LBB> What elements from the original Oxo family did you feel it was really important to preserve?
Chas Bayfield and Dave Jenner>They need to feel like they are a genuine, believable family. They need to have ups and downs like any family, rather than appear perfect, stereotyped or clichéd.
LBB> I like how the Mum and Dad are presented as a team in the kitchen, in
both spots - was it a conscious effort to break the traditional gender roles
that we still often see in advertising? I'm really curious to know whether
there was a conversation about this or if it was something that was just
naturally obvious to you as being more reflective of how families cook?
Alex Huzzy> There were lots of conversations about this. We knew things had moved on and changed since the days when Lynda and Katie single-handedly had a casserole on the table by 6pm come what may, but equally we also knew that gender roles were by no means obsolete in many UK households. We didn’t want to paint a picture which would be impossibly egalitarian and unrealistic, but equally we didn’t want to show mum tied to the oven all day either. Research helped us hit the right balance, where the reality of modern-day hectic family life means that inevitably both parents and often older kids too are drawn into getting food on the table.
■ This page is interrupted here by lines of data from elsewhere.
(* ===== verification/Double.v ===== *)
(** IEEE 754 binary64 numbers ([double]), as the Standard Library specifies them
    ([SpecFloat]), for the health of clients and the factors of the rate limiter. *)
From Stdlib Require Import SpecFloat.
From S2P Require Import Prelude.

Definition double : Type := spec_float.
Definition d_prec : Z := 53.
Definition d_emax : Z := 1024.

Definition d_add (x y : double) : double := SFadd d_prec d_emax x y.
Definition d_sub (x y : double) : double := SFsub d_prec d_emax x y.
Definition d_lt (x y : double) : bool := SFltb x y.
Definition d_le (x y : double) : bool := SFleb x y.

(** The double nearest to [z * 2 ^ e]. *)
Definition d_lit (z e : Z) : double := binary_normalize d_prec d_emax z e false.
Definition d_of_Z (z : Z) : double := d_lit z 0.

(** [std::min(a, b)] is [b < a ? b : a]. *)
Definition d_min (a b : double) : double := if d_lt b a then b else a.

Lemma d_lt_le x y : d_lt x y = true -> d_le x y = true.
Proof. unfold d_lt, d_le, SFltb, SFleb. by destruct (SFcompare x y) as [[]|]. Qed.

Lemma d_min_le a b : d_le a a = true -> d_le (d_min a b) a = true.
Proof. unfold d_min. case_if; [|done]. intros _. by apply d_lt_le. Qed.

(** An ordered comparison is false on NaN, and [<] and [<=] exclude each other. *)
Lemma d_lt_not_le x y : d_lt x y = true -> d_le y x = false.
Proof.
  unfold d_lt, d_le, SFltb, SFleb, SFcompare.
  destruct x as [[]|[]| |[] mx ex], y as [[]|[]| |[] my ey]; try done;
    rewrite (Z.compare_antisym ex ey), (Pos.compare_cont_antisym Eq mx my) || idtac;
    rewrite ?(Z.compare_antisym ex ey); destruct (ex ?= ey); simpl; try done;
    change (Pos.compare_cont Eq ?a ?b) with (Pos.compare a b);
    rewrite (Pos.compare_antisym mx my); by destruct (mx ?= my)%positive.
Qed.
(* ===== verification/Message.v ===== *)
(** [modula/Common/Message.cpp], [modula/Common/Include/Message.h]: the base type
    of requests and signals, and the bit fields of its properties word.

    [mProperties] is an [int32_t] whose low byte holds the priority and whose second
    byte holds the processing modes.  The setters only ever OR bits in. *)
From S2P Require Import Prelude UrmTypes.

Record Message := mkMessage {
  mHandle : Z;
  mDuration : Z;
  mProperties : Z;
  mClientPID : Z;
  mClientTID : Z;
  mReqType : Z
}.

(** The constructor initialises [mProperties] only; the other members keep what
    the memory held, [junk]. *)
Definition Message_init (junk : Message) : Message :=
  mkMessage (mHandle junk) (mDuration junk) 0
            (mClientPID junk) (mClientTID junk) (mReqType junk).

Definition low_byte : Z := Z.shiftl 1 8 - 1.

Definition getRequestType (m : Message) : Z := mReqType m.
Definition getHandle (m : Message) : Z := mHandle m.
Definition getClientPID (m : Message) : Z := mClientPID m.
Definition getClientTID (m : Message) : Z := mClientTID m.
Definition getDuration (m : Message) : Z := mDuration m.
Definition getProperties (m : Message) : Z := mProperties m.

Definition getPriority (m : Message) : Z :=
  wrap_s 8 (Z.land (mProperties m) low_byte).

Definition getProcessingModes (m : Message) : Z :=
  wrap_s 8 (Z.land (Z.shiftr (mProperties m) 8) low_byte).

Definition setRequestType (reqType : Z) (m : Message) : Message :=
  mkMessage (mHandle m) (mDuration m) (mProperties m) (mClientPID m) (mClientTID m) reqType.
Definition setHandle (handle : Z) (m : Message) : Message :=
  mkMessage handle (mDuration m) (mProperties m) (mClientPID m) (mClientTID m) (mReqType m).
Definition setDuration (duration : Z) (m : Message) : Message :=
  mkMessage (mHandle m) duration (mProperties m) (mClientPID m) (mClientTID m) (mReqType m).
Definition setClientPID (clientPid : Z) (m : Message) : Message :=
  mkMessage (mHandle m) (mDuration m) (mProperties m) clientPid (mClientTID m) (mReqType m).
Definition setClientTID (clientTid : Z) (m : Message) : Message :=
  mkMessage (mHandle m) (mDuration m) (mProperties m) (mClientPID m) clientTid (mReqType m).
Definition setProperties (properties : Z) (m : Message) : Message :=
  mkMessage (mHandle m) (mDuration m) properties (mClientPID m) (mClientTID m) (mReqType m).

Definition setPriority (priority : Z) (m : Message) : Message :=
  setProperties (Z.lor (mProperties m) priority) m.

Definition addProcessingMode (processingMode : Z) (m : Message) : Message :=
  setProperties
    (Z.lor (mProperties m)
           (wrap_s 32 (Z.shiftl (Z.lor (Z.shiftr (mProperties m) 8) processingMode) 8))) m.

Definition setBackgroundProcessing (backgroundProcessing : Z) (m : Message) : Message :=
  setProperties (Z.lor (mProperties m) (Z.shiftl backgroundProcessing 8)) m.

Definition setUntuneProcessingOrder (untuneProcessingOrder : Z) (m : Message) : Message :=
  setProperties (Z.lor (mProperties m) (Z.shiftl untuneProcessingOrder 16)) m.

(** Typing invariant: the members hold values of their C++ types. *)
Record Message_typed (m : Message) : Prop := {
  typed_handle : in_s 64 (mHandle m);
  typed_duration : in_s 64 (mDuration m);
  typed_properties : in_s 32 (mProperties m);
  typed_pid : in_s 32 (mClientPID m);
  typed_tid : in_s 32 (mClientTID m);
  typed_reqtype : in_s 8 (mReqType m)
}.

(** ** The fields of the properties word *)
Lemma getPriority_wrap m : getPriority m = wrap_s 8 (mProperties m).
Proof. unfold getPriority. change low_byte with (Z.ones 8). apply wrap_s_land_ones. lia. Qed.

Lemma getProcessingModes_wrap m :
  getProcessingModes m = wrap_s 8 (Z.shiftr (mProperties m) 8).
Proof.
  unfold getProcessingModes. change low_byte with (Z.ones 8). apply wrap_s_land_ones. lia.
Qed.

(** A setter that only ORs bits at positions 8 and above leaves the priority alone. *)
Lemma priority_or_high m b :
  getPriority (setProperties (Z.lor (mProperties m) (Z.shiftl b 8)) m) = getPriority m.
Proof.
  rewrite !getPriority_wrap. simpl. apply wrap_s_bits; [lia|]. intros i Hi. zbits_core.
Qed.

Lemma addProcessingMode_shift m pm :
  mProperties (addProcessingMode pm m) =
  Z.lor (mProperties m) (wrap_s 32 (Z.shiftl (Z.lor (Z.shiftr (mProperties m) 8) pm) 8)).
Proof. done. Qed.

Lemma addProcessingMode_priority pm m : getPriority (addProcessingMode pm m) = getPriority m.
Proof.
  rewrite !getPriority_wrap, addProcessingMode_shift. apply wrap_s_bits; [lia|]. intros i Hi.
  rewrite Z.lor_spec, wrap_s_testbit by lia. zbits_core.
Qed.

Lemma addProcessingMode_modes pm m :
  getProcessingModes (addProcessingMode pm m) = wrap_s 8 (Z.lor (getProcessingModes m) pm).
Proof.
  rewrite !getProcessingModes_wrap, addProcessingMode_shift, wrap_s_lor by lia.
  apply wrap_s_bits; [lia|]. intros i Hi.
  rewrite Z.shiftr_spec, Z.lor_spec, wrap_s_testbit by lia.
  rewrite Z.shiftl_spec by lia. replace (i + 8 - 8) with i by lia. zbits_core.
Qed.

Lemma setBackgroundProcessing_priority b m :
  getPriority (setBackgroundProcessing b m) = getPriority m.
Proof. apply priority_or_high. Qed.

Lemma setUntuneProcessingOrder_priority b m :
  getPriority (setUntuneProcessingOrder b m) = getPriority m.
Proof.
  unfold setUntuneProcessingOrder.
  replace (Z.shiftl b 16) with (Z.shiftl (Z.shiftl b 8) 8)
    by (rewrite Z.shiftl_shiftl by lia; done).
  apply priority_or_high.
Qed.

Lemma setPriority_or p m :
  in_s 8 p -> getPriority (setPriority p m) = Z.lor (getPriority m) p.
Proof.
  intros Hp. rewrite !getPriority_wrap. simpl. rewrite <- wrap_s_lor by lia.
  apply wrap_s_id; [lia|]. apply in_s_lor; [lia | apply wrap_s_range; lia | done].
Qed.

(** Priority [-1] (all bits set) wins over whatever was there. *)
Lemma setPriority_high_transfer m : getPriority (setPriority HIGH_TRANSFER_PRIORITY m) = -1.
Proof. rewrite setPriority_or by (unfold in_s; done). apply Z.lor_m1_r. Qed.

Lemma setPriority_fresh p junk :
  in_s 8 p -> getPriority (setPriority p (Message_init junk)) = p.
Proof. intros. rewrite setPriority_or by done. done. Qed.

Lemma getPriority_typed m : in_s 8 (getPriority m).
Proof. rewrite getPriority_wrap. apply wrap_s_range. lia. Qed.

Lemma setProperties_typed q m :
  Message_typed m -> in_s 32 q -> Message_typed (setProperties q m).
Proof. intros [] ?. by split. Qed.

Lemma in_s_weaken v w z : 0 < v <= w -> in_s v z -> in_s w z.
Proof.
  unfold in_s. intros. assert (2 ^ (v - 1) <= 2 ^ (w - 1)) by (apply Z.pow_le_mono_r; lia). lia.
Qed.

Lemma in_s_shiftl v k z : 0 < v -> 0 <= k -> in_s v z -> in_s (v + k) (Z.shiftl z k).
Proof.
  unfold in_s. intros. rewrite Z.shiftl_mul_pow2 by lia.
  replace (v + k - 1) with ((v - 1) + k) by lia. rewrite Z.pow_add_r by lia.
  assert (0 < 2 ^ k) by lia. nia.
Qed.

Lemma setters_typed m p pm b u :
  Message_typed m -> in_s 8 p -> in_s 8 pm -> in_s 8 b -> in_s 8 u ->
  Message_typed (setPriority p m) /\ Message_typed (addProcessingMode pm m) /\
  Message_typed (setBackgroundProcessing b m) /\
  Message_typed (setUntuneProcessingOrder u m).
Proof.
  intros Hm Hp Hpm Hb Hu.
  repeat split_and!; apply setProperties_typed; try done;
    (apply in_s_lor; [lia | apply typed_properties, Hm | ]).
  - by apply (in_s_weaken 8); [lia|].
  - apply wrap_s_range. lia.
  - apply (in_s_weaken (8 + 8)); [lia|]. apply in_s_shiftl; lia || done.
  - apply (in_s_weaken (8 + 16)); [lia|]. apply in_s_shiftl; lia || done.
Qed.

(** ** Properties *)

(** The properties word of a message is a record of independent fields.  Adding
    a processing mode, the background flag or the untune order never changes the
    priority a message is queued with; adding a mode ORs it into the modes byte;
    setting a priority ORs it into the priority byte, so an earlier priority is not
    replaced; every setter keeps the message well typed. *)
Theorem Message_properties_fields (m : Message) (p pm b u : Z) :
  Message_typed m -> in_s 8 p -> in_s 8 pm -> in_s 8 b -> in_s 8 u ->
  getPriority (addProcessingMode pm m) = getPriority m /\
  getPriority (setBackgroundProcessing b m) = getPriority m /\
  getPriority (setUntuneProcessingOrder u m) = getPriority m /\
  getProcessingModes (addProcessingMode pm m) = wrap_s 8 (Z.lor (getProcessingModes m) pm) /\
  getPriority (setPriority p m) = Z.lor (getPriority m) p /\
  Message_typed (setPriority p m) /\ Message_typed (addProcessingMode pm m) /\
  Message_typed (setBackgroundProcessing b m) /\
  Message_typed (setUntuneProcessingOrder u m).
Proof.
  intros Hm Hp Hpm Hb Hu.
  pose proof (setters_typed m p pm b u Hm Hp Hpm Hb Hu) as (? & ? & ? & ?).
  repeat split_and!; auto using addProcessingMode_priority, setBackgroundProcessing_priority,
    setUntuneProcessingOrder_priority, addProcessingMode_modes, setPriority_or.
Qed.

Lemma Message_properties_fields_witness :
  getPriority (setPriority 2 (mkMessage 7 (-1) 256 100 101 0)) = 2.
Proof.
  destruct (Message_properties_fields (mkMessage 7 (-1) 256 100 101 0) 2 1 1 1)
    as (_ & _ & _ & _ & E & _);
    [split; unfold in_s; simpl; lia | unfold in_s; lia .. | exact E].
Defined.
LBB> At the same time this isn't an ad that's making a massive point about diversity or stereotypes, it's just kind of normal (and that's a really positive thing). At the agency is there a conscious effort to question stereotypes, etc. in all the work that you're doing? Has it been informed in any way by the Female Tribes project?
Alex Huzzy> Most definitely. The Female Tribes project has made us even
more aware of the responsibility we have in how we portray and appeal to female
audiences. However, the great thing about Female Tribes is that it’s not about
pushing a utopian vision, but rather celebrating how things are and what women
are already achieving. That’s the approach we’ve taken with Oxo – just showing
modern family life for what it is at its best – more like a team game where
everyone has everyone else's backs.
LBB> The cast are so important for a campaign like this. Personally I am just in love with the little brother and sister! I was wondering what you were looking for when casting the main family members?
Chas Bayfield and Dave Jenner> They are actual brother and sister. We wanted the family to feel like they belong together so it helps actually having a brother and sister. Mum and dad need to be likeable and they all need to gel. The little’uns are proper characters and the teenager (Lucy) is a really good actor – it's vital to have kids who can deliver what you need.